AM 506 – Statistique féodale du Haut-Pays – Tome 5

Coupelle-Neuve, Coupelle-Vieille, Fruges, Senlis

La localité frugeoise, agricole et commerçante, d’un aspect agréable et pittoresque, est bâtie en amphithéâtre entre deux chaînes de collines séparées par la Traxène, petite rivière qui prend sa source à Coupelle-Vieille et se perd dans la Lys à Lugy ; la gazette des Flandres déclarait en 1837 qu’elle était jadis très poissonneuse et que la liberté de la pêche et les divers établissements industriels établis depuis 1789 sur ses bords l’avaient dépeuplée. On a découvert dans ce bourg des tombes en pierre ou sous dalles vers 1870 et 1910 qu’on qualifia de gallo-romaines, mais qui sont sans doute plus tardives. Un cimetière mérovingien fut découvert « il y a longtemps » en haut de la côte entre Fruges et Coupelle-Neuve, au lieu-dit rue des morts, suivant les dires d’Auguste Terninck.
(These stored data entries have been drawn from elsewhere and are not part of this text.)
Lemma lstrip_nil s : lstrip s = "" ↔ all_space s = true.
Proof.
  induction s as [|c s IH]; [done|]. cbn [lstrip all_space].
  by destruct (is_space c).
Qed.

Lemma all_space_lstrip s : all_space (lstrip s) = all_space s.
Proof.
  induction s as [|c s IH]; [done|]. cbn [lstrip].
  destruct (is_space c) eqn:Hc; [|done]. cbn [all_space]. by rewrite Hc.
Qed.

Lemma py_strip_nil s : py_strip s = "" ↔ all_space s = true.
Proof.
  unfold py_strip. split.
  - intros H. apply string_rev_nil_inv, lstrip_nil in H.
    by rewrite all_space_rev, all_space_lstrip in H.
  - intros H. assert (lstrip (String.rev (lstrip s)) = "") as ->; [|done].
    apply lstrip_nil. by rewrite all_space_rev, all_space_lstrip.
Qed.

Lemma clean_name_not_blank n : clean_name n → all_space n = false.
Proof.
  intros (Hne & Hfix & _). apply not_true_iff_false. intros H.
  apply py_strip_nil in H. congruence.
Qed.

Lemma join_commas_not_blank names :
  names ≠ [] → Forall clean_name names → all_space (join_commas names) = false.
Proof.
  intros Hne Hall. destruct Hall as [|n rest Hn _]; [done|].
  apply clean_name_not_blank in Hn.
  destruct rest as [|n' rest]; [done|].
  change (join_commas (n :: n' :: rest))
    with (n +:+ String ","%char (join_commas (n' :: rest))).
  by rewrite all_space_app, Hn.
Qed.

(** Every name of the list that [--namespaces] gives is clean: it is not
    empty, has no comma in it and no blank at either end. *)
Theorem given_namespaces_are_clean (namespaces : string) (names : list string) :
  given_namespaces namespaces = Some names → Forall clean_name names.
Proof.
  unfold given_namespaces. case_bool_decide; [done|]. intros [= <-].
  apply Forall_fmap, Forall_forall. intros n Hin.
  apply list_elem_of_filter in Hin as [Hn Hin]. cbn.
  pose proof (split_on_no_sep ","%char namespaces) as Hparts.
  rewrite Forall_forall in Hparts.
  split_and!; [done|apply py_strip_idem|]. by apply has_char_strip, Hparts.
Qed.

Lemma given_namespaces_are_clean_witness :
  Forall clean_name ["default"; "kube-system"].
Proof.
  exact (given_namespaces_are_clean " default, kube-system,"
           ["default"; "kube-system"] eq_refl).
Defined.

Lemma fmap_fixed {A} (f : A → A) (l : list A) :
  Forall (λ x, f x = x) l → f <$> l = l.
Proof. induction 1 as [|x l Hx _ IH]; [done|]. cbn. by rewrite Hx, IH. Qed.

(** A list of clean names, joined with commas, is read back as it is. *)
Theorem given_namespaces_of_join (names : list string) :
  names ≠ [] → Forall clean_name names →
  given_namespaces (join_commas names) = Some names.
Proof.
  intros Hne Hall. unfold given_namespaces.
  rewrite bool_decide_eq_false_2.
  2: { rewrite py_strip_nil, (join_commas_not_blank names Hne Hall). done. }
  f_equal. rewrite split_on_join.
  - rewrite Forall_forall in Hall.
    rewrite filter_id.
    + apply fmap_fixed, Forall_forall. intros n Hin. apply (Hall n Hin).
    + intros n Hin. destruct (Hall n Hin) as (Hne' & Hfix & _). congruence.
  - done.
  - eapply Forall_impl; [exact Hall|]. by intros n (_ & _ & ?).
Qed.

Lemma given_namespaces_of_join_witness :
  given_namespaces "default,kube-system" = Some ["default"; "kube-system"].
Proof.
  refine (given_namespaces_of_join ["default"; "kube-system"] _ _).
  - discriminate.
  - repeat (constructor; [by split_and!|]). constructor.
Defined.

Lemma comma_not_blank s : has_char ","%char s = true → all_space s = false.
Proof.
  induction s as [|c s IH]; [done|]. cbn [has_char all_space].
  destruct (decide (c = ","%char)) as [->|_]; [done|].
  intros H. by rewrite IH, andb_false_r.
Qed.

Lemma split_on_blanks s :
  blanks_and_commas s = true →
  Forall (λ part, all_space part = true) (split_on ","%char s).
Proof.
  induction s as [|c s IH]; cbn [blanks_and_commas split_on];
    [by repeat constructor|].
  intros [Hc Hs]%andb_true_iff. specialize (IH Hs).
  destruct (decide (c = ","%char)) as [->|Hne]; [by constructor|].
  rewrite bool_decide_eq_false_2, orb_false_r in Hc by done.
  destruct (split_on ","%char s) as [|part parts].
  - repeat constructor. cbn [all_space]. by rewrite Hc.
  - apply Forall_cons in IH as [Hpart Hparts]. constructor; [|done].
    cbn [all_space]. by rewrite Hc.
Qed.

Lemma filter_none {A} (P : A → Prop) `{!∀ x, Decision (P x)} (l : list A) :
  Forall (λ x, ¬ P x) l → filter P l = [].
Proof.
  induction 1 as [|x l Hx _ IH]; [done|]. by rewrite filter_cons_False.
Qed.

(** An argument of blanks and commas with a comma in it names no namespace
    and still counts as given: the list is empty, and the API is not asked
    for the namespaces. *)
Theorem blank_names_give_no_namespace (namespaces : string) :
  blanks_and_commas namespaces = true →
  has_char ","%char namespaces = true →
  given_namespaces namespaces = Some [].
Proof.
  intros Hb Hc. unfold given_namespaces.
  rewrite bool_decide_eq_false_2.
  2: { rewrite py_strip_nil, (comma_not_blank _ Hc). done. }
  f_equal. rewrite filter_none; [done|].
  eapply Forall_impl; [by apply split_on_blanks|].
  intros part Hpart. cbn. intros Hne. apply Hne. by apply py_strip_nil.
Qed.

Lemma blank_names_give_no_namespace_witness :
  given_namespaces " , " = Some [].
Proof.
  exact (blank_names_give_no_namespace " , " eq_refl eq_refl).
Defined.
Au moyen-âge le territoire de Fruges et des deux Coupelle se situe probablement en grande partie dans la mouvance des sires de Coupelle, représentés par la dynastie des Gualo (XIIe et XIIIe siècles). Il faut attendre le XIVe siècle pour que Coupelle-Neuve soit différenciée de son aînée Coupelle-Vieille. Les actes mentionnent des personnages du nom de Fruges depuis la fin du XIIe jusqu’au début du XVe sans qu’il nous soit possible d’établir une généalogie de cette famille et même de connaître leurs éventuelles possessions dans le terroir dont ils portent le nom. Du 14e siècle au 15e siècle se succèdent à la tête de la seigneurie frugeoise les familles d’Olhain, de Willerval.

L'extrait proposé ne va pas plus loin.